* **What the exercise asks**: Using the entries below, write out the line with "assert (0 <= zsum", the line with "Lemma FinishErase_spec : let", and every line in between, exactly as each is written.

[Items from a dataset]
··········

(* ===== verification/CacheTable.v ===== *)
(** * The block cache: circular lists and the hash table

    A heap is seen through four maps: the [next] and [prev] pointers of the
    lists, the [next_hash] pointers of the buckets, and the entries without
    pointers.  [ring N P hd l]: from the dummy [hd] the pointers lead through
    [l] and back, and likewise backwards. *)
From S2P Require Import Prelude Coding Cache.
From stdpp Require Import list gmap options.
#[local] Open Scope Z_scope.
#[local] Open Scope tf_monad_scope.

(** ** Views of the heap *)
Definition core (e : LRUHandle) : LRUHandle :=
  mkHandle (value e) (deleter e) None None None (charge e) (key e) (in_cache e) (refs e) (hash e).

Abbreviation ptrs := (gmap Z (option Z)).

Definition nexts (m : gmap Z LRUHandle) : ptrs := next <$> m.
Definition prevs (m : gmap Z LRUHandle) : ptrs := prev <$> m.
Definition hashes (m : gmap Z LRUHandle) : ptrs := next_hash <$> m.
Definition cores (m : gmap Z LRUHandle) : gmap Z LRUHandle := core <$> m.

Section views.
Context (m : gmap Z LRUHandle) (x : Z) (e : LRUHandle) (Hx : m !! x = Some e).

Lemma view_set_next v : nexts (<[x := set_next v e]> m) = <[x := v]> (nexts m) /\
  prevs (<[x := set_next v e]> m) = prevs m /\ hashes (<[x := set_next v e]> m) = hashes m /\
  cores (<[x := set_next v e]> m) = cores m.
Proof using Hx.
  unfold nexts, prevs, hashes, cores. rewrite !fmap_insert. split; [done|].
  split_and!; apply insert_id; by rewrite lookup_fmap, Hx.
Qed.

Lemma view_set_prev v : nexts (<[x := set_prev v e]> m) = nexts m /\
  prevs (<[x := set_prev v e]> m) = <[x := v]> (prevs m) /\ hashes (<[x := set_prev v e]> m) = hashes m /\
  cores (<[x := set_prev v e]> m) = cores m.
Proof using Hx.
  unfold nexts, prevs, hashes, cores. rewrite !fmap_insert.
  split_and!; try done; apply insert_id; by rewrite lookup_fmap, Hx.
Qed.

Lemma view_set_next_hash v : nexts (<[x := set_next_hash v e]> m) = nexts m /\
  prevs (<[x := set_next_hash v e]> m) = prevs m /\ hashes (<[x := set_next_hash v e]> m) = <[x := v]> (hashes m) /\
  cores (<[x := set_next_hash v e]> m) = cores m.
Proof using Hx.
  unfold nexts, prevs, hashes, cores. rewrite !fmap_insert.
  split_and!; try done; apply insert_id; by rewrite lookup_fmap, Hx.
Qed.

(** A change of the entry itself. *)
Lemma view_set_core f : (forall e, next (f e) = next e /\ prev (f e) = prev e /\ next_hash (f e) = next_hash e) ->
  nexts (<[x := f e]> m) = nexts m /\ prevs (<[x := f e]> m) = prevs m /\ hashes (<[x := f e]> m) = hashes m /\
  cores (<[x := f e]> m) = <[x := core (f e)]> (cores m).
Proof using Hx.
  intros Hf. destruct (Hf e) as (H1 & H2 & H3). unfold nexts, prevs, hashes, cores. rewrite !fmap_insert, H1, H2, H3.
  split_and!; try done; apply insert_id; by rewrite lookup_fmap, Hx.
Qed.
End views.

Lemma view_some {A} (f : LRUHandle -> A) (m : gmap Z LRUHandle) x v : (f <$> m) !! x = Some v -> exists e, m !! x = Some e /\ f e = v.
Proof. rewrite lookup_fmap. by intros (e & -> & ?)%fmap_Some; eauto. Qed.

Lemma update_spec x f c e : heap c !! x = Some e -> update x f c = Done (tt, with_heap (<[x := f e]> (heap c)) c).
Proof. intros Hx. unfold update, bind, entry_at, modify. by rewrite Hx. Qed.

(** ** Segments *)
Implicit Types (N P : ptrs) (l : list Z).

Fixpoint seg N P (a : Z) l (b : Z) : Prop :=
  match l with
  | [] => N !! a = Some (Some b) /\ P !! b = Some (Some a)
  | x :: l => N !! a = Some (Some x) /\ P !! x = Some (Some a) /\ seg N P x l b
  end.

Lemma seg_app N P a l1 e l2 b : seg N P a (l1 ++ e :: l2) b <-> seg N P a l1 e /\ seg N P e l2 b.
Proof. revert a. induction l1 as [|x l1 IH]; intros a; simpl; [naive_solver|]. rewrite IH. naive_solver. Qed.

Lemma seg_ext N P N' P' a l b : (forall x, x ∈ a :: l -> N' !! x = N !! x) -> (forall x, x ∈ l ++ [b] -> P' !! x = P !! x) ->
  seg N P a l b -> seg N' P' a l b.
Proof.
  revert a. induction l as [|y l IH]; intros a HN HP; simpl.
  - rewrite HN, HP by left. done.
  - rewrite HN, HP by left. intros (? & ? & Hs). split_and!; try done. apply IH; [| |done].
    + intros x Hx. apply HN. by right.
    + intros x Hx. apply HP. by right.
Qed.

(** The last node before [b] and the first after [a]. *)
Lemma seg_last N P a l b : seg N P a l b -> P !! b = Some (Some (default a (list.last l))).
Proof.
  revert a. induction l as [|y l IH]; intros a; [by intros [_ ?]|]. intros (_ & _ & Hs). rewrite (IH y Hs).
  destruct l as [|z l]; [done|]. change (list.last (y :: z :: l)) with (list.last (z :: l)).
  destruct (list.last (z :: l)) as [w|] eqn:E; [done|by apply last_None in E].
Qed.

··········

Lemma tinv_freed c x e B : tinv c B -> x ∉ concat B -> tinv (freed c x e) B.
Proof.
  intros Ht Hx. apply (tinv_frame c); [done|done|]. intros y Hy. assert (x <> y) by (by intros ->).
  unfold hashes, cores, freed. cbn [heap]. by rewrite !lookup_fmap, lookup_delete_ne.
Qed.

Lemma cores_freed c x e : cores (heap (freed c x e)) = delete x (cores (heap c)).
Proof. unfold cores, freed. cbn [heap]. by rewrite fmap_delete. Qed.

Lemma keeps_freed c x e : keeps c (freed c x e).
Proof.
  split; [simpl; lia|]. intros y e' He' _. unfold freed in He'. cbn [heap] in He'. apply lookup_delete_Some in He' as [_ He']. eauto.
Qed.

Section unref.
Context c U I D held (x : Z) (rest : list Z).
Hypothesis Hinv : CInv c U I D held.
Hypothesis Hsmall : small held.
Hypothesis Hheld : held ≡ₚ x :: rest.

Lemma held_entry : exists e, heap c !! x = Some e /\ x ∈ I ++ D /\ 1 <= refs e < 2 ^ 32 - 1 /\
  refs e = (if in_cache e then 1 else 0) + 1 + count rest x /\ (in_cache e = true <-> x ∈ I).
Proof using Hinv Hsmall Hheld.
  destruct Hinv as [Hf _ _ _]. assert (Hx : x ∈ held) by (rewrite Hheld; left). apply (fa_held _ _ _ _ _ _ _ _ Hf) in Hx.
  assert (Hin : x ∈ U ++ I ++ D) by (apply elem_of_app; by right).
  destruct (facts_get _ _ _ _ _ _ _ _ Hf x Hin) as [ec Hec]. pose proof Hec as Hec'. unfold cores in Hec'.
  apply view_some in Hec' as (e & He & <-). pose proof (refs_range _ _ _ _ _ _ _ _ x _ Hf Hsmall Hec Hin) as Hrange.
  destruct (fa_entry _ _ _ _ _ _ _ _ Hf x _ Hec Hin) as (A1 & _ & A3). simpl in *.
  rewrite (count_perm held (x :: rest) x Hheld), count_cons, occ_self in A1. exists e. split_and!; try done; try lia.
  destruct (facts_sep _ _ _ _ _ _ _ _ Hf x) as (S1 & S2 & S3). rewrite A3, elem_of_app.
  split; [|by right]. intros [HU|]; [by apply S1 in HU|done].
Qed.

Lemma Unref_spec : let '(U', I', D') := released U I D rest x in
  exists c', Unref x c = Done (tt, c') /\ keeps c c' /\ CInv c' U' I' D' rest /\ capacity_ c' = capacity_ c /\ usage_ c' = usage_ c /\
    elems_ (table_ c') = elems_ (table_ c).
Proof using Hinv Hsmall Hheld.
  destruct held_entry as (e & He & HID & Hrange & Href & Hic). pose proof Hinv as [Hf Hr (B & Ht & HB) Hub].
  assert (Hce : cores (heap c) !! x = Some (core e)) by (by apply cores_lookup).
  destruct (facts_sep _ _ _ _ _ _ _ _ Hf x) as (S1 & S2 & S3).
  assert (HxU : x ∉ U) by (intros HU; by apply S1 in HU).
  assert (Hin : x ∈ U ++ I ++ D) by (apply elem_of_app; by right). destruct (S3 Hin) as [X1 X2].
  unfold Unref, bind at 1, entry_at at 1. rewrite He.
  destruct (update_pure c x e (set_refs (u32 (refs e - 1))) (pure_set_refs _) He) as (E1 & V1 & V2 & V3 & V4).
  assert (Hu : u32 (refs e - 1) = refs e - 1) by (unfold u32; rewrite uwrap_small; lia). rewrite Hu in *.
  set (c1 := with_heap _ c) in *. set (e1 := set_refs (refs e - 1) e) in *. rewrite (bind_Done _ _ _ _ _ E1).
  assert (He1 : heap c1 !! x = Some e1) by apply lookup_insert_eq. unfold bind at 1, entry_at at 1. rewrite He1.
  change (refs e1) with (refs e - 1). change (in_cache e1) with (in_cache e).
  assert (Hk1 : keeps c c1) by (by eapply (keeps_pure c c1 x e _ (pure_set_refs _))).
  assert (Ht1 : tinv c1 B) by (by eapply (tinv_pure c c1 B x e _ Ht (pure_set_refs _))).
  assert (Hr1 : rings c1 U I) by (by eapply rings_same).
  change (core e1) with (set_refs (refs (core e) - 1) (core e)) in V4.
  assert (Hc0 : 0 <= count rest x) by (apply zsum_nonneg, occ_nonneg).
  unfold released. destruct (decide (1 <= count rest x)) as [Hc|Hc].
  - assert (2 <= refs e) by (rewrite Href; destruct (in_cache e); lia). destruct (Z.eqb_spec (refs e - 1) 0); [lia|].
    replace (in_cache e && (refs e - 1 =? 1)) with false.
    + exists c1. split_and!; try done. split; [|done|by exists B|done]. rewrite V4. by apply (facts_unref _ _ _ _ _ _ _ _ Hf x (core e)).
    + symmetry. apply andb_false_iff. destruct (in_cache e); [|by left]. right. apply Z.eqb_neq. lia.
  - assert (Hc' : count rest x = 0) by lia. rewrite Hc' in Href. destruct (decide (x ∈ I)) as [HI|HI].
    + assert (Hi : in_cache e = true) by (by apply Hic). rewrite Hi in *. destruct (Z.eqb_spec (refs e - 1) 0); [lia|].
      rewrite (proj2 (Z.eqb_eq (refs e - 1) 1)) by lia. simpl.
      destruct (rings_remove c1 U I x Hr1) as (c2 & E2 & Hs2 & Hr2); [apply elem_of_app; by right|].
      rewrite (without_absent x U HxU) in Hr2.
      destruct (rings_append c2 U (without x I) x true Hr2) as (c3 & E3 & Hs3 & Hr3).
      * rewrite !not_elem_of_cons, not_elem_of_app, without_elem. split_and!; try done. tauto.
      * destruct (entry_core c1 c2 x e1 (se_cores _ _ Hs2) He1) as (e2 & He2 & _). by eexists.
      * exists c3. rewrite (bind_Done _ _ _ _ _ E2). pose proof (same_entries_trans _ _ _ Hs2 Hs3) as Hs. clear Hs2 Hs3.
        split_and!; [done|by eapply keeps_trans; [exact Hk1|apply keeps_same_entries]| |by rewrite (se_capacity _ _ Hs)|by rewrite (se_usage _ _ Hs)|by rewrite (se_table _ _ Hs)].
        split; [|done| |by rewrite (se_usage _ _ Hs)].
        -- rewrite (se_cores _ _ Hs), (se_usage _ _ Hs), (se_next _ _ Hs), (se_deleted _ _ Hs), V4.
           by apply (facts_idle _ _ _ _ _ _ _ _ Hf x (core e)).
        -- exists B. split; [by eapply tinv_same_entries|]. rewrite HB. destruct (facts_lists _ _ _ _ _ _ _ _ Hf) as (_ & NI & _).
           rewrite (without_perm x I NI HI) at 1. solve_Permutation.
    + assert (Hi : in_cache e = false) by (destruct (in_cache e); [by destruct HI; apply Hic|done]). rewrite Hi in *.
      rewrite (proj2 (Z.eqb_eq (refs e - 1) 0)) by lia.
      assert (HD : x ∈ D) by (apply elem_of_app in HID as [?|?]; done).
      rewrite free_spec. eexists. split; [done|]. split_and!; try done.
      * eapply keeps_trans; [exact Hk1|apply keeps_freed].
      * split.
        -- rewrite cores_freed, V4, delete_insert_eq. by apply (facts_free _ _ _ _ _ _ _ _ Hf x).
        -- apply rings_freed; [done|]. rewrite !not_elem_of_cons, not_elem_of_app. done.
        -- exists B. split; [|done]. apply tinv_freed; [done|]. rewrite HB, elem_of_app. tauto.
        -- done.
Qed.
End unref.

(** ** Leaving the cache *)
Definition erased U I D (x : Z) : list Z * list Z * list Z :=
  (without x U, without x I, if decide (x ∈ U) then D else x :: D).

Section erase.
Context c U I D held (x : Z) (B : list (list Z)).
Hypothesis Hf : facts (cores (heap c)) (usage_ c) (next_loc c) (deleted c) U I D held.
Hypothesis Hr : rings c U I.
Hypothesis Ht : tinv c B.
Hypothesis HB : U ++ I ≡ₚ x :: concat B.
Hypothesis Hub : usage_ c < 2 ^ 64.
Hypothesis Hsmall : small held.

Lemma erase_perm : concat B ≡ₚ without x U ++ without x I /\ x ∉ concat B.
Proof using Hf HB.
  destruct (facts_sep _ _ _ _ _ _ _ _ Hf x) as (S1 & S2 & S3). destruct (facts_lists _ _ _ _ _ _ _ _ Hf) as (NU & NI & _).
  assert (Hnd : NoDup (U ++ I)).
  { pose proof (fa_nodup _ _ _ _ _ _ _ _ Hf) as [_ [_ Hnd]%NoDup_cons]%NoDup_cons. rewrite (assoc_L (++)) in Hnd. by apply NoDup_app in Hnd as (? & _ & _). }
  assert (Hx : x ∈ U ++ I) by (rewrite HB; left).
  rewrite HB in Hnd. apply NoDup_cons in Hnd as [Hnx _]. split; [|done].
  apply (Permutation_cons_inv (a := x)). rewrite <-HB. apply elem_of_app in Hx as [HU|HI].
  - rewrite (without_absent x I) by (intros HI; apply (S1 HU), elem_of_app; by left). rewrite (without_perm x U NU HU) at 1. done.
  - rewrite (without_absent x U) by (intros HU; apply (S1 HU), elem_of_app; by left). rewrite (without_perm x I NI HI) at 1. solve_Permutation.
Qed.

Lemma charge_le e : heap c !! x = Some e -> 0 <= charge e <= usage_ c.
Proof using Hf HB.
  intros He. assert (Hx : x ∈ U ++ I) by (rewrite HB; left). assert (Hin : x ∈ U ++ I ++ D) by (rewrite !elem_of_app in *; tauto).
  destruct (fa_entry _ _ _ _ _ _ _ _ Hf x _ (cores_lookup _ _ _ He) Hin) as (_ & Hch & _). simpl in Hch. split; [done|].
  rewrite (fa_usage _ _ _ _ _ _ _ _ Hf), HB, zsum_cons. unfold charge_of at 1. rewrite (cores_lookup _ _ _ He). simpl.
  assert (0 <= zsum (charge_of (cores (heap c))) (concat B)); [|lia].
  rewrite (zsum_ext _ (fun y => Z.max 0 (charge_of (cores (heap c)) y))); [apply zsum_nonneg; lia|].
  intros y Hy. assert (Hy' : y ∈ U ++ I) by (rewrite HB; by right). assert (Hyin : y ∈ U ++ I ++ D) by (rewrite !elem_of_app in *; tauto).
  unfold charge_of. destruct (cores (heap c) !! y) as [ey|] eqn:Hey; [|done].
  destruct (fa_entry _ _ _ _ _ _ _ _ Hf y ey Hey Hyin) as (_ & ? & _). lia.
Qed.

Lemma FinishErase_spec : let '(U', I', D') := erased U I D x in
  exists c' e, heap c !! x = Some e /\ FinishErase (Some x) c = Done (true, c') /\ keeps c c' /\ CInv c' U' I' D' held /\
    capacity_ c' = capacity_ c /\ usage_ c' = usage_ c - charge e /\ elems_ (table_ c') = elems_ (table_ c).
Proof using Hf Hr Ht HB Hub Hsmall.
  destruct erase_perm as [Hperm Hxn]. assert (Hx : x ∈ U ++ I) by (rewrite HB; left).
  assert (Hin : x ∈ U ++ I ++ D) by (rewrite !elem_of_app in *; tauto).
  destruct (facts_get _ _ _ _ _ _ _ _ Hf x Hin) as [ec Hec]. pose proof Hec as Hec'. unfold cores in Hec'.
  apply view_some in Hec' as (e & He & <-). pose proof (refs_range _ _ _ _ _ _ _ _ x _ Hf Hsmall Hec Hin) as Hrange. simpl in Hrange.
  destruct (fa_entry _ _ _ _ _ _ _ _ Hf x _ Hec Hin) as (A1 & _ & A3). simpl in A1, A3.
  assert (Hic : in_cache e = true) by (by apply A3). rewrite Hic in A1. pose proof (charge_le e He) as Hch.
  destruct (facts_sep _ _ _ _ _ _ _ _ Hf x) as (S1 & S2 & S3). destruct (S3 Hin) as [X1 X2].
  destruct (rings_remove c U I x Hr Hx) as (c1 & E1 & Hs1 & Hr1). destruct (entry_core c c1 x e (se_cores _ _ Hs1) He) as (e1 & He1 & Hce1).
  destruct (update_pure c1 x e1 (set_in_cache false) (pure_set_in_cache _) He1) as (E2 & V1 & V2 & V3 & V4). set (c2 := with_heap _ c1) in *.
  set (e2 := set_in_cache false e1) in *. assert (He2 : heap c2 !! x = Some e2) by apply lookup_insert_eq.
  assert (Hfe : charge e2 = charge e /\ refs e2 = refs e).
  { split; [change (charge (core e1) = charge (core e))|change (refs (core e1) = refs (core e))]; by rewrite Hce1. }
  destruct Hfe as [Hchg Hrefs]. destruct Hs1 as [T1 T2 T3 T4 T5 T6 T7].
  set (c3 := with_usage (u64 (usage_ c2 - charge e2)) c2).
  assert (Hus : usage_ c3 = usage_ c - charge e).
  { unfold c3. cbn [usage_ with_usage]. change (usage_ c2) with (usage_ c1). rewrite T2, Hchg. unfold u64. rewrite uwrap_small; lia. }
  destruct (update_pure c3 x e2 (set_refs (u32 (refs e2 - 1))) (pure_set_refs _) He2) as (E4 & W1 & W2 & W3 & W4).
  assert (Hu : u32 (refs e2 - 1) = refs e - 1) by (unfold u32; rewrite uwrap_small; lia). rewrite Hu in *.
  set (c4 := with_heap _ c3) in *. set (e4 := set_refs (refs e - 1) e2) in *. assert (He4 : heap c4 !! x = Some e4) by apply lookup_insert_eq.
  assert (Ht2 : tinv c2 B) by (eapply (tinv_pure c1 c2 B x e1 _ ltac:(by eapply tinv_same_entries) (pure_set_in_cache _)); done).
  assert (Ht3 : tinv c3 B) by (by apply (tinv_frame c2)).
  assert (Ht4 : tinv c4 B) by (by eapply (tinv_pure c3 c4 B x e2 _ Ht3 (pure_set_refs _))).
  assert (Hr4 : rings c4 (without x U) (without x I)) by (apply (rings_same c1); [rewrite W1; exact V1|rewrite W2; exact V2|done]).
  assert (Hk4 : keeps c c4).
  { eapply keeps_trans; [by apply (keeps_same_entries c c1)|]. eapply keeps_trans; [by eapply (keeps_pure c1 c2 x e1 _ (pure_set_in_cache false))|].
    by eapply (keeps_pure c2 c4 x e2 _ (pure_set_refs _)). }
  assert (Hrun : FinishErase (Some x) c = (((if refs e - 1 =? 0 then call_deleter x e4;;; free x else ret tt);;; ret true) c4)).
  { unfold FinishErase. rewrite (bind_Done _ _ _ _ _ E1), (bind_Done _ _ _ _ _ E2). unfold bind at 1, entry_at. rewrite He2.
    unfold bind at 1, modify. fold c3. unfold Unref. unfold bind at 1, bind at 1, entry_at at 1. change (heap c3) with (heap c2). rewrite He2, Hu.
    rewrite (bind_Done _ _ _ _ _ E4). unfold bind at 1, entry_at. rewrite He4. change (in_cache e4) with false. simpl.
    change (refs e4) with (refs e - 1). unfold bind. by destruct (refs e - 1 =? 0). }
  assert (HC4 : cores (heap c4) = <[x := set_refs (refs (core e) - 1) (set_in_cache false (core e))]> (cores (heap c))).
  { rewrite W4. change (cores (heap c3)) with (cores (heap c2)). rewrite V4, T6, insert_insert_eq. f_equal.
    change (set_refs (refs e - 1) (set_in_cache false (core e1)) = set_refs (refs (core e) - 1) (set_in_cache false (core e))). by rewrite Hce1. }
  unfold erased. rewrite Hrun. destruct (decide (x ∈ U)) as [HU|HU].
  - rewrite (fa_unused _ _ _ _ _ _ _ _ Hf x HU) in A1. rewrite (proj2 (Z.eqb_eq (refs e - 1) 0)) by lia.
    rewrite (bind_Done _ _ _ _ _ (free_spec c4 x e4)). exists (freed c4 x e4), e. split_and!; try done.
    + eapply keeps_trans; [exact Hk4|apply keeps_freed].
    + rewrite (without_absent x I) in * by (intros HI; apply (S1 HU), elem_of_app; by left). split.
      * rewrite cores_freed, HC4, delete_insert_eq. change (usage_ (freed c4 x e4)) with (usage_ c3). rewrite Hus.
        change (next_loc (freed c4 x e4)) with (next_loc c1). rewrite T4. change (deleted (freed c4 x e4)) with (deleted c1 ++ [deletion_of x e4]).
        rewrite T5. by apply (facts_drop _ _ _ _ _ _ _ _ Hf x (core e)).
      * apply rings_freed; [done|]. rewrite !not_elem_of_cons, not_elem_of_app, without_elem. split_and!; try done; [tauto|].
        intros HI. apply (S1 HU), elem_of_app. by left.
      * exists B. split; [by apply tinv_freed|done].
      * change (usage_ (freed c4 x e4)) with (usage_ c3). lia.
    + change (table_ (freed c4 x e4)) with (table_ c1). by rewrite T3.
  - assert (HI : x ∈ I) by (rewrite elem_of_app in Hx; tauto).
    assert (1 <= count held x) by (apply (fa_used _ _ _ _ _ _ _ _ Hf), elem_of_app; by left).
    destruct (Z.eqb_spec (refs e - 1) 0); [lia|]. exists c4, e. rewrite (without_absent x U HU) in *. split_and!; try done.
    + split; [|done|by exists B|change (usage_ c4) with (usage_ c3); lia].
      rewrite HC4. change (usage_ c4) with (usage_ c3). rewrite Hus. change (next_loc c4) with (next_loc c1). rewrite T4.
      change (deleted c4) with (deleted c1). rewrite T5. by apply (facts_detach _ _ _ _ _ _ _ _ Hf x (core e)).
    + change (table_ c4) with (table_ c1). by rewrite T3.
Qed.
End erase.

··········

* **Problem solution**:
  assert (0 <= zsum (charge_of (cores (heap c))) (concat B)); [|lia].
  rewrite (zsum_ext _ (fun y => Z.max 0 (charge_of (cores (heap c)) y))); [apply zsum_nonneg; lia|].
  intros y Hy. assert (Hy' : y ∈ U ++ I) by (rewrite HB; by right). assert (Hyin : y ∈ U ++ I ++ D) by (rewrite !elem_of_app in *; tauto).
  unfold charge_of. destruct (cores (heap c) !! y) as [ey|] eqn:Hey; [|done].
  destruct (fa_entry _ _ _ _ _ _ _ _ Hf y ey Hey Hyin) as (_ & ? & _). lia.
Qed.

Lemma FinishErase_spec : let '(U', I', D') := erased U I D x in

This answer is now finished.